Q1. Do K-fold cross-validation to select optimal $\lambda$ for lasso method.

Requirement: 
1. Use MSE as the criterion.

2. do not use any packages about cross-validation.

3. you are allowed to use "from sklearn.linear_model import Lasso".

In [4]:
from sklearn.linear_model import Lasso
import numpy as np
from sklearn.metrics import mean_squared_error

In [8]:
def k_fold_cross_validation_lasso(X, y, lambdas, K=5):
    # 将数据划分为 K 个子集
    fold_size = len(X) // K
    indices = np.arange(len(X))
    np.random.shuffle(indices)  # 随机打乱数据索引

    # 存储每个 lambda 对应的 平均MSE
    avg_mse_per_lambda = []

    for lmbda in lambdas:
        mse_folds = [] # 存储当前lmbda每次fold的mse

        for k in range(K):
            # 划分训练集和验证集
            val_indices = indices[k * fold_size:(k + 1) * fold_size]
            train_indices = np.setdiff1d(indices, val_indices) 
            # 计算 indices 与 val_indices 的差集，即返回在 indices 中但不在 val_indices 中的元素。这些元素就是当前折中的训练集索引。

            X_train, X_val = X[train_indices], X[val_indices]
            y_train, y_val = y[train_indices], y[val_indices]

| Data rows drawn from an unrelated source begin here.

Lemma translate_message_spec msg :
  match translate_message msg with
  | Ok ms => turn_carried msg ms
  | Err e => ∃ pre u post, turn_urls msg = pre ++ u :: post
                           ∧ Forall (λ u, https u = true) pre ∧ https u = false ∧ e = InvalidImageUrl u
  end.
Proof.
  unfold translate_message.
  destruct (bool_decide_reflect (am_role msg = lit "user")) as [E|Hu].
  { apply translate_user_spec. unfold is_user_turn. by rewrite E. }
  destruct (bool_decide_reflect (am_role msg = lit "assistant")) as [E|Hass].
  { assert (is_user_turn msg = false ∧ is_assistant_turn msg = true) as [Hu' Ha]
      by (unfold is_user_turn, is_assistant_turn; by rewrite E).
    split; unfold turn_results, turn_calls, turn_urls, turn_images, turn_blocks; rewrite ?Hu', ?Ha; try done;
      destruct (am_content msg) as [s|blocks]; cbn; rewrite ?app_nil_r; try done.
    - change (omap block_call blocks) with (omap tool_call_of blocks).
      by destruct (omap tool_call_of blocks).
    - by destruct (omap block_text blocks). }
  destruct (bool_decide_reflect (am_role msg = lit "system")) as [E|Hsys].
  { assert (is_user_turn msg = false ∧ is_assistant_turn msg = false) as [Hu' Ha]
      by (unfold is_user_turn, is_assistant_turn; by rewrite E).
    split; unfold turn_results, turn_calls, turn_urls, turn_images, turn_blocks; rewrite ?Hu', ?Ha; try done;
      cbn; rewrite ?app_nil_r; done. }
  apply translate_user_spec. unfold is_user_turn. by rewrite !bool_decide_eq_false_2.
Qed.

            # 使用当前 lambda 值训练 Lasso 模型
            model = Lasso(alpha=lmbda)
            model.fit(X_train, y_train)

            # 在验证集上计算 MSE
            y_val_pred = model.predict(X_val)
            mse = mean_squared_error(y_val, y_val_pred)
            mse_folds.append(mse)

        # 计算当前 lambda 下 K 折的平均 MSE
        avg_mse = np.mean(mse_folds)
        avg_mse_per_lambda.append(avg_mse)

    # 找到平均 MSE 最小的 lambda
    optimal_lambda = lambdas[np.argmin(avg_mse_per_lambda)]
    return optimal_lambda, avg_mse_per_lambda


X = np.random.rand(1000, 10)  # 假设有 100 个样本，每个样本有 10 个特征
y = np.random.rand(1000)      # 目标变量

# 候选的 lambda 值
lambdas = [0.01, 0.1, 1, 10, 100]

# 执行 K 折交叉验证
optimal_lambda, avg_mse_per_lambda = k_fold_cross_validation_lasso(X, y, lambdas, K=5)
print("Optimal lambda:", optimal_lambda)
print("Average MSE per lambda:", avg_mse_per_lambda)


Optimal lambda: 0.01
Average MSE per lambda: [0.08653523105907646, 0.08653523105907646, 0.08653523105907646, 0.08653523105907646, 0.08653523105907646]


In [9]:
#X = np.random.rand(100, 10)
#len(X)

Q2 Let $(X_i,Y_i) i = 1,\cdots,n$ be i.i.d. copies of $(X,Y)\in\mathbb{R}^p\times\{0,1\}.$ Assume they follow probit model, that is, $P(Y=1|X)=\Phi(X^\top \beta),$ where  $\Phi(t)$ is cumulative distribution function of the standard normal distribution and $\beta$ is an unknown function. (no python code for this question)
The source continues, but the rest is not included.